In Melbourne, Australia, researchers are using various naval resources to improve climate monitoring. The vast Indian Ocean is their target of interest, as it is swarming with modern-day pirates.
According to Ann Thresher, one of Australia’s leading oceanographers, Somali pirates have put a dent in Australia’s research efforts. The ARGO program has been one of the most affected. Under this program, researchers study the Indian Ocean Dipole. This is simply a fluctuation of temperatures within that region. The reason why it is studied is because the fluctuation determines whether or not there is going to be floods or droughts in the country. As such, researchers use special buoys to monitor what is going on. Approximately two meters long, these lithium-powered devices record a variety of readings, ranging from temperature to the salinity of the water.
However, when pirates infiltrate the water, researchers must use different routes. Unfortunately, these routes do not offer the same level of visibility, even with high-tech buoys. Thresher talks about this phenomenon in an interview with The Science Insider. She feels that the researchers’ predictions suffer every time they have to change routes. To ensure more accurate readings, they have to stay in the same area.

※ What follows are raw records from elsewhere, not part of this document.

(* ===== verification/NodeJournal.v ===== *)
(** * Node boxes: replacing a machine, over interrupted runs

    Runs of [recreate] for one application and one machine, started again after they were
    interrupted, or side by side: the machine is gone before another is created.  The monitor
    says that a machine is not found only when there is none, keeps a machine until it is
    removed, and uses no identifier again; a file holds what was last put in its place. *)

From stdpp Require Import base option list sets strings.
From Stdlib Require Import ZArith Lia Ascii.
From S2P Require Import Prelude PyStr StrFacts PyFloat Json JsonParse Sha256 Effects BudgetConfig AdminCore.
From S2P Require Import NodeBox NodeScripts NodeRecreate NodeFacts.

Local Open Scope Z_scope.

(** The machines there are, the journal and the file beside it *)
Record monitor := { mn_vms : list string; mn_file : option string; mn_tmp : option string }.
Definition with_vms (vms : list string) (m : monitor) : monitor :=
  {| mn_vms := vms; mn_file := mn_file m; mn_tmp := mn_tmp m |}.

Section journal.
Context {F : Type} `{PyFloat F}.
Abbreviation prog := (@Effects.prog (box_effect (F := F))).
Abbreviation hist := (@Effects.hist (box_effect (F := F))).
Abbreviation act_of := (@action (box_effect (F := F))).
Abbreviation event_of := (@event (box_effect (F := F))).
Variable env : environ.
Variables (GATEWAY_RPC : string) (KMS_URLS : list string).
Variables (app_id old : string) (st : settings (F := F)).
Abbreviation jn := (journal_of env (NAME st) app_id old).
Abbreviation recreate_again := (generic_main env GATEWAY_RPC KMS_URLS ["recreate"%string; app_id; old]).

(** ** The outside *)

Definition removed (p : odict (json F)) (vms : list string) : list string :=
  List.filter (fun v => negb (eq_str v (field "id" p))) vms.
Definition tell (m : monitor) (a : act_of) : result (answer a) -> monitor -> Prop :=
  match a with
  | Vmm method p => fun r m' =>
      if String.eqb method "GetInfo" then
        m' = m /\ forall response x, r = Ok (JObj response) -> field "id" p = JStr x ->
          found_or_true response = false -> x ∉ mn_vms m
      else if String.eqb method "RemoveVm" then
        m' = with_vms (removed p (mn_vms m)) m \/ (is_ok r = false /\ m' = m)
      else if String.eqb method "CreateVm" then
        m' = m \/ exists new, new <> old /\ (new ∉ mn_vms m) /\ m' = with_vms (new :: mn_vms m) m
      else m' = m
  | ReadText path => fun r m' =>
      m' = m /\ forall text, r = Ok text -> path = jn_path jn -> mn_file m = Some text
  | WriteJson path j => fun r m' =>
      if bool_decide (path = jn_tmp jn) then
        mn_vms m' = mn_vms m /\ mn_file m' = mn_file m /\ (is_ok r = true -> mn_tmp m' = Some (dumps j))
      else m' = m
  | Replace path target => fun r m' =>
      if bool_decide (path = jn_tmp jn /\ target = jn_path jn) then
        m' = {| mn_vms := mn_vms m; mn_file := mn_tmp m; mn_tmp := None |} \/ (is_ok r = false /\ m' = m)
      else m' = m
  | _ => fun _ m' => m' = m
  end.

(** ** What a run knows *)

(** An answer that says that the old machine is gone: a journal was there, the monitor did
    not find the machine, or removed it. *)
Definition says_gone (e : event_of) : Prop :=
  match e with
  | Ev (ReadText path) (Ok _) => path = jn_path jn
  | Ev (Vmm method p) (Ok j) =>
      field "id" p = JStr old /\
      (method = "RemoveVm"%string \/
       (method = "GetInfo"%string /\ exists response, j = JObj response /\ found_or_true response = false))
  | _ => False
  end.
Definition gone (h : hist) : Prop := happened says_gone h.
(** A machine is created and a journal is written only then. *)
Definition after_gone (h : hist) (a : act_of) : Prop :=
  match a with
  | Vmm method _ => method = "CreateVm"%string -> gone h
  | WriteJson _ _ => gone h
  | _ => True
  end.
Definition idle (a : act_of) : Prop :=
  match a with Vmm method _ => method <> "CreateVm"%string | WriteJson _ _ => False | _ => True end.
Lemma idle_after h a : idle a -> after_gone h a.
Proof. destruct a; try done. simpl. intros Hm Hc. by destruct (Hm Hc). Qed.
Lemma after_later h a : gone h -> after_gone h a.
Proof. intros Hg. destruct a; simpl; auto. Qed.
Lemma gone_keeps {A} (p : prog A) h Q : gone h -> (forall h r, gone h -> Q h r) -> wp after_gone p h Q.
Proof.
  intros Hg HQ. assert (keeps after_gone gone p) as Hk.
  { eapply (keeps_only _ _ (fun _ => True)).
    - intros h'. by apply (wp_stable (fun _ => True)).
    - intros h' a Hh _. by apply after_later.
    - intros h' a r Hh _. by apply happened_later. }
  eapply wp_post; [by apply Hk|]. intros h' r Hh. by apply HQ.
Qed.

Lemma journal_read h :
  wpo after_gone (read_journal jn) h
    (fun h' state => truthy (field "old_vm_removed" state) = true -> gone h').
Proof.
  unfold read_journal. apply wpo_bind. apply wp_pbind. apply wp_bind. split; [done|]. intros r. cbn [wp].
  destruct r as [text|e]; cbn [wp].
  - destruct (json_loads text) as [j|e]; [|by destruct (bool_decide _)]. apply wp_post with (Q := fun h' _ => gone h').
    + by left.
    + intros h' r' Hg. destruct r' as [j'|e]; [|done]. apply (wpo_ret after_gone). by intros state _ _.
  - destruct (bool_decide _); [|done]. cbn [wp]. apply (wpo_ret after_gone). by intros state [= <-].
Qed.
Lemma vm_found_idle vm_id : only idle (vm_found (F := F) vm_id).
Proof. unfold vm_found, get_info. destruct (bool_decide _); [apply only_ret|]. by only_auto. Qed.
Lemma idle_then {A} (p : prog A) h (Q : hist -> result A -> Prop) :
  only idle p -> (forall h r, Q h r) -> wp after_gone p h Q.
Proof. intros Hp HQ. apply (wp_only idle); [done|apply idle_after|]. intros evs r _ _. apply HQ. Qed.
Hypothesis Hold : old <> EmptyString.
Lemma old_found h : wpo after_gone (vm_found old) h (fun h' found => found = false -> gone h').
Proof.
  unfold vm_found, get_info. rewrite bool_decide_false by done. apply wpo_bind, wpo_bind. split; [done|]. intros r.
  cbn [wp]. destruct r as [j|e]; [|done]. apply (wpo_ret after_gone). intros response Hj.
  assert (j = JObj response) as -> by (destruct j; naive_solver). apply wpo_mret. intros Hf. left.
  split; [done|]. right. split; [done|]. by exists response.
Qed.
Lemma old_removed h : wpo after_gone (remove_old (F := F) old) h (fun h' _ => gone h').
Proof.
  unfold remove_old. apply wpo_bind. apply idle_then; [by only_auto|]. intros h1 [u|e]; [|done].
  apply wpo_bind. apply idle_then.
  { generalize POLLS. intros n. induction n as [|n IH]; cbn [wait_down]; [apply only_ret|].
    apply only_bind; [unfold get_info; by only_auto|]. intros r. apply only_bind; [apply only_ret|]. intros status.
    destruct (_ || _); [apply only_ret|]. by only_auto. }
  intros h2 [u2|e]; [|done]. unfold wpo. apply wp_try, wp_bind. split; [done|]. intros r. cbn [wp].
  destruct r as [j|e]; cbn [wp mret prog_ret].
  - left. split; [done|]. by left.
  - destruct (is_exception e); [|done]. apply wp_bind. eapply wp_post; [apply old_found|]. intros h3 [[|]|e'] Hf; [done| |done].
    by apply Hf.
Qed.
Lemma recreate_vm_waits cf sealed h :
  wp after_gone (recreate_vm env GATEWAY_RPC KMS_URLS st app_id old cf sealed) h (fun _ _ => True).
Proof.
  unfold recreate_vm. cbv zeta. apply wp_bind. eapply wp_post; [apply journal_read|]. intros h1 [state|e] Hs; [|done].
  apply wp_bind. eapply wp_post with (Q := fun h' _ => truthy (field "old_vm_removed" state) = true -> gone h').
  { apply (wp_only idle); [apply vm_found_idle|apply idle_after|]. intros evs r _ _ Ht. apply happened_app. by apply Hs. }
  intros h2 [kept|e] Hs2; [|done]. destruct kept; [done|]. apply wp_bind.
  assert (wpo after_gone (remove_once jn app_id old state) h2 (fun h' _ => gone h')) as Hr.
  { unfold remove_once. destruct (truthy _); [apply wpo_mret; by apply Hs2|]. apply wpo_bind.
    eapply wpo_post; [apply old_found|]. intros h3 found Hf. apply wpo_bind.
    assert (wpo after_gone (if found then remove_old old else mret tt) h3 (fun h' _ => gone h')) as Hg.
    { destruct found; [apply old_removed|]. apply wpo_mret. by apply Hf. }
    eapply wpo_post; [exact Hg|]. intros h4 [] Hg4. unfold wpo. apply gone_keeps; [done|]. intros h5 [r|e] Hg5; done. }
  eapply wp_post; [exact Hr|]. intros h3 [state'|e] Hg; [|done]. by apply gone_keeps.
Qed.
Lemma recreate_waits h :
  read_settings env generic_box = Ok st ->
  wp after_gone recreate_again h (fun _ _ => True).
Proof.
  intros Hst. unfold generic_main. cbv zeta. apply wp_bind. apply idle_then.
  { destruct (bool_decide _); [apply only_ret|by apply only_act]. }
  intros h1 [u|e]; [|done]. unfold script. rewrite Hst. apply wp_bind. cbn [wp]. unfold workload_main.
  change (mode_of _) with "recreate"%string. cbv zeta. repeat rewrite bool_decide_false by done.
  rewrite bool_decide_true by done. unfold with_ids. destruct (_ || _); [done|]. change (arg _ 1) with app_id.
  change (arg _ 2) with old. unfold recreate. cbv zeta. apply wp_bind. apply idle_then.
  { unfold app_compose_and_hash. by only_auto. }
  intros h2 [c|e]; [|done]. apply wp_bind. eapply wp_post; [apply recreate_vm_waits|]. intros h3 [r|e] _; [|done]. by split.
Qed.

(** ** All runs *)

Abbreviation sys_of := (@sys (box_effect (F := F)) monitor unit).
Definition recreations (vms : list string) : sys_of -> Prop :=
  reachable tell (fun _ => True) (fun _ => recreate_again) {| mn_vms := vms; mn_file := None; mn_tmp := None |}.
(** What the log or a journal says is so. *)
Record truthful (s : sys_of) : Prop := {
  tr_log : forall i e, (i, e) ∈ sy_log s -> says_gone e -> old ∉ mn_vms (sy_mem s);
  tr_files : is_Some (mn_file (sy_mem s)) \/ is_Some (mn_tmp (sy_mem s)) -> old ∉ mn_vms (sy_mem s);
}.
Lemma tell_keeps_gone m a r m' : tell m a r m' -> old ∉ mn_vms m -> old ∉ mn_vms m'.
Proof.
  intros Ht Hn. destruct a; simpl in Ht; try (by subst).
  - by destruct Ht as [-> _].
  - destruct (String.eqb method "GetInfo"); [by destruct Ht as [-> _]|]. destruct (String.eqb method "RemoveVm").
    { destruct Ht as [->|[_ ->]]; [|done]. simpl. unfold removed. intros Hin. apply list_elem_of_In, filter_In in Hin as [Hin _].
      by apply Hn, list_elem_of_In. }
    destruct (String.eqb method "CreateVm"); [|by subst]. destruct Ht as [->|(new & Hne & _ & ->)]; [done|]. simpl. set_solver.
  - case_bool_decide; [by destruct Ht as [-> _]|by subst].
  - case_bool_decide; [|by subst]. by destruct Ht as [->|[_ ->]].
Qed.
Lemma tell_says m a r m' :
  tell m a r m' -> says_gone (Ev a r) -> (is_Some (mn_file m) -> old ∉ mn_vms m) -> old ∉ mn_vms m'.
Proof.
  intros Ht Hs Hf. destruct a; try done; destruct r as [v|e]; try done; simpl in Ht, Hs.
  - destruct Ht as [-> Ht]. apply Hf. rewrite (Ht v); [done|done|exact Hs].
  - destruct Hs as [Hp [->|[-> (response & -> & Hr)]]]; simpl in Ht.
    + destruct Ht as [->|[? _]]; [|done]. simpl. unfold removed. intros Hin. apply list_elem_of_In, filter_In in Hin as [_ Hin].
      rewrite Hp in Hin. simpl in Hin. by rewrite bool_decide_true in Hin.
    + destruct Ht as [-> Ht]. by apply (Ht response).
Qed.
Lemma tell_files m a r m' :
  tell m a r m' -> is_Some (mn_file m') \/ is_Some (mn_tmp m') ->
  (is_Some (mn_file m) \/ is_Some (mn_tmp m)) \/ exists path j, a = WriteJson path j.
Proof.
  intros Ht Hf. destruct a; simpl in Ht; try (by subst; left).
  - left. by destruct Ht as [-> _].
  - left. destruct (String.eqb method "GetInfo"); [by destruct Ht as [-> _]|].
    destruct (String.eqb method "RemoveVm"); [by destruct Ht as [->|[_ ->]]|].
    destruct (String.eqb method "CreateVm"); [|by subst]. by destruct Ht as [->|(new & _ & _ & ->)].
  - right. by exists path, j.
  - left. case_bool_decide; [|by subst]. destruct Ht as [->|[_ ->]]; [|done]. simpl in Hf.
    destruct Hf as [Hf|Hf]; [by right|by destruct Hf].
Qed.
Hypothesis Hst : read_settings env generic_box = Ok st.
Lemma task_after_gone vms s i t a k :
  recreations vms s -> sy_tasks s !! i = Some t -> tk_rest t = POp a k -> after_gone (tk_hist t) a.
Proof. intros Hr Ht Ha. by apply (reachable_guard _ _ _ _ _ i t a k _ _ Hr Ht Ha (recreate_waits [] Hst)). Qed.
Lemma gone_logged vms s i t :
  recreations vms s -> truthful s -> sy_tasks s !! i = Some t -> gone (tk_hist t) -> old ∉ mn_vms (sy_mem s).
Proof.
  intros Hr Htr Ht Hg. destruct (proj1 (reachable_well_run _ _ _ _ _ Hr) i t Ht) as (_ & _ & Hh).
  unfold gone, happened in Hg. apply Exists_exists in Hg as (e & Hin & He). rewrite Hh in Hin.
  apply seen_by_elem in Hin. by apply (tr_log s Htr i e).
Qed.
Lemma recreations_truthful vms s : recreations vms s -> truthful s.
Proof.
  apply reachable_invariant.
  { split; [by intros i e ?%not_elem_of_nil|]. simpl. intros [Hf|Hf]; by destruct Hf. }
  intros s1 s2 Hr Htr Hs. pose proof (tr_log s1 Htr) as Hlog. pose proof (tr_files s1 Htr) as Hfiles.
  destruct Hs as [m ts l j|m m' ts l i j a k h r Hi Ha]; [by split|]. simpl in *. split; simpl.
  - intros i' e [[= -> ->]|Hin]%elem_of_cons He.
    + apply (tell_says _ _ _ _ Ha He). intros Hf. apply Hfiles. by left.
    + eapply tell_keeps_gone; [exact Ha|]. by eapply Hlog.
  - intros Hf. destruct (tell_files _ _ _ _ Ha Hf) as [Hf'|(path & jj & ->)].
    + eapply tell_keeps_gone; [exact Ha|]. by apply Hfiles.
    + eapply tell_keeps_gone; [exact Ha|].
      by apply (gone_logged vms _ i _ Hr Htr Hi), (task_after_gone vms _ i _ _ k Hr Hi).
Qed.
Definition creates (a : act_of) : bool := match a with Vmm method _ => String.eqb method "CreateVm" | _ => false end.
(** C5: However often a replacement is interrupted and started again, and whatever runs side by
    side: when a machine is about to be created, the one it replaces is gone. *)
Theorem replacement_waits_for_removal vms s i t a k :
  recreations vms s -> sy_tasks s !! i = Some t -> tk_rest t = POp a k -> creates a = true ->
  old ∉ mn_vms (sy_mem s).
Proof.
  intros Hr Ht Ha Hc. apply (gone_logged vms s i t Hr (recreations_truthful vms s Hr) Ht).
  pose proof (task_after_gone vms s i t _ k Hr Ht Ha) as Hg. destruct a; try discriminate Hc.
  apply Hg. by apply String.eqb_eq.
Qed.

(** A replacement that the journal names, and that the monitor finds, is given back: nothing
    else is asked, and nothing is created. *)
Theorem recorded_replacement_is_kept cf sealed text d response :
  json_loads text = Ok (JObj d) -> recorded_replacement d <> EmptyString -> found_or_true response = true ->
  exists k k',
    recreate_vm env GATEWAY_RPC KMS_URLS st app_id old cf sealed = POp (E := box_effect (F := F)) (ReadText (jn_path jn)) k /\
    k (Ok text) = POp (E := box_effect (F := F)) (Vmm "GetInfo" (id_param (recorded_replacement d))) k' /\
    k' (Ok (JObj response)) = PRet (Ok (recorded_replacement d)).
Proof.
  intros Hl Hd Hf. unfold recreate_vm, read_journal. cbv zeta. eexists _, _. split; [reflexivity|].
  cbn -[recorded_replacement found_or_true vm_found json_loads]. rewrite Hl.
  cbn -[recorded_replacement found_or_true vm_found]. unfold vm_found, get_info.
  rewrite bool_decide_false by done. split; [reflexivity|].
  cbn -[recorded_replacement found_or_true]. by rewrite Hf.
Qed.
End journal.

To make matters worse, there are some occasions when researchers cannot sail at all. Just last March, the Seychelles government forbade them from using buoys in their waters. The government was worried about the piracy threat. Fortunately, this will all change with Australia’s new “gunboat climatology” approach. Over the next four to six months, Australia will use its navy to deploy the buoys. This will create a more threatening presence among the pirates. Other countries will also help through a separate initiative. Naval vessels from the United States and the U.K. will also drop buoys for their ally. This is expected to happen over the next month or so.